(Items from a data source)
..........

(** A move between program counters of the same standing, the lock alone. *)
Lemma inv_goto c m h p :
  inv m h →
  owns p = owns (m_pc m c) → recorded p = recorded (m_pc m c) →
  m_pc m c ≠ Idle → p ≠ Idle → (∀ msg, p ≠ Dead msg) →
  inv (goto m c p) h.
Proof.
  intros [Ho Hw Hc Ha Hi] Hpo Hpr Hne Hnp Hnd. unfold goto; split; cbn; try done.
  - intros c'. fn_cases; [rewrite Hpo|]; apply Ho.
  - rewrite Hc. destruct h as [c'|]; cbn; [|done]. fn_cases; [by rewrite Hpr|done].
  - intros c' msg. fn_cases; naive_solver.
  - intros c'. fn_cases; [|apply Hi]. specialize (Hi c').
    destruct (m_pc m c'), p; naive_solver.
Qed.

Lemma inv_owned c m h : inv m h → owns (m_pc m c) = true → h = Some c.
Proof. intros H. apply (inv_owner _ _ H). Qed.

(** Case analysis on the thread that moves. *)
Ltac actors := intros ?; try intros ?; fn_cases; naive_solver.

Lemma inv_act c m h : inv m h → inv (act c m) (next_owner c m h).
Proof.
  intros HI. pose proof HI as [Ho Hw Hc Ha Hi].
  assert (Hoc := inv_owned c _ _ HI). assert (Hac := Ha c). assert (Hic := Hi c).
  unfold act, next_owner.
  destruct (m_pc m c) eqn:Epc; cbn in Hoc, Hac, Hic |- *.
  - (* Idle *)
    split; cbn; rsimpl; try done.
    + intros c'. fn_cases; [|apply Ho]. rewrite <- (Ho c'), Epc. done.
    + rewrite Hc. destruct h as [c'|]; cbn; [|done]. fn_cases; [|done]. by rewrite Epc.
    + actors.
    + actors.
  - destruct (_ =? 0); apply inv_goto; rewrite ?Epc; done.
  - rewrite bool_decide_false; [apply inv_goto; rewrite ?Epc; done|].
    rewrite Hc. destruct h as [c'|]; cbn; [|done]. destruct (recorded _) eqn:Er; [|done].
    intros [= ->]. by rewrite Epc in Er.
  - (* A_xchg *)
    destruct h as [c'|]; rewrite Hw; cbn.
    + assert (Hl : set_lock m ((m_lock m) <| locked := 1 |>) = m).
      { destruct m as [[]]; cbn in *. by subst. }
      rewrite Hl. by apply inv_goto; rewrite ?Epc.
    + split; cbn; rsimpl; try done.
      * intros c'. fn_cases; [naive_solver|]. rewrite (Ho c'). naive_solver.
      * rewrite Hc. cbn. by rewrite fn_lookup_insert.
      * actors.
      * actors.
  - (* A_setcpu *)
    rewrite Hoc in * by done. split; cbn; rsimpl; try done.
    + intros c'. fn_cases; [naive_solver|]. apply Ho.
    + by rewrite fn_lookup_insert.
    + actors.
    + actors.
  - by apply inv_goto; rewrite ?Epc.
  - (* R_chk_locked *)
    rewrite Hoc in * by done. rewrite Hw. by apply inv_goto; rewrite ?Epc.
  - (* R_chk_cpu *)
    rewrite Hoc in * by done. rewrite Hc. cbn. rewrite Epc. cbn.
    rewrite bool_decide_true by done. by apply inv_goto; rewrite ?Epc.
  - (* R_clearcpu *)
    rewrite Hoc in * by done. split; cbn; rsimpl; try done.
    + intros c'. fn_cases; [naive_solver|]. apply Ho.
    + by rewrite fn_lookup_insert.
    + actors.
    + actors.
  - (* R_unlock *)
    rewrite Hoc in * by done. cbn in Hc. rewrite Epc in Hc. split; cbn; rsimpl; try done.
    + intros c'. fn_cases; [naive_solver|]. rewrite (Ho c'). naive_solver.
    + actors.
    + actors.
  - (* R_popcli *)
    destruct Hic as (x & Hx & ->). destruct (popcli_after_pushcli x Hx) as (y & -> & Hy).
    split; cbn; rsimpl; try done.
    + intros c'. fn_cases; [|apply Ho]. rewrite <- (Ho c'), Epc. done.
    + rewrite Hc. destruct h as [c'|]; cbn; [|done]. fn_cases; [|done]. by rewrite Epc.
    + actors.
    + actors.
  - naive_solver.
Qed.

..........

[Required work]
What lines in the data include the string "owns"? Copy each one.

[Written solution]
  owns p = owns (m_pc m c) → recorded p = recorded (m_pc m c) →
Lemma inv_owned c m h : inv m h → owns (m_pc m c) = true → h = Some c.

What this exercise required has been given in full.